> Collection entries:
______
Example nested_name_fails :
  trace (snd (run ExpressModel "a/b" project_dir install_dir empty_project)) =
  [ Log Blue "Creating MongoDB model: a/b";
    CallExists ["home"; "proj"; "models"] false;
    CallMkdir ["home"; "proj"; "models"];
    CallExists ["home"; "proj"; "models"; "a"; "b.js"] false;
    CallWrite ["home"; "proj"; "models"; "a"; "b.js"]
      (generated ExpressModel "a/b");
    Threw (SystemError ENOENT "open" ["home"; "proj"; "models"; "a"; "b.js"]);
    LogError Red "Error creating model:"
      (SystemError ENOENT "open" ["home"; "proj"; "models"; "a"; "b.js"]) ].
Proof. reflexivity. Qed.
______
> What you are asked to do:
Only the lines from the one containing "Threw (SystemError ENOENT" through the final line of the data belong in the answer, repeated exactly.

> Expected answer:
    Threw (SystemError ENOENT "open" ["home"; "proj"; "models"; "a"; "b.js"]);
    LogError Red "Error creating model:"
      (SystemError ENOENT "open" ["home"; "proj"; "models"; "a"; "b.js"]) ].
Proof. reflexivity. Qed.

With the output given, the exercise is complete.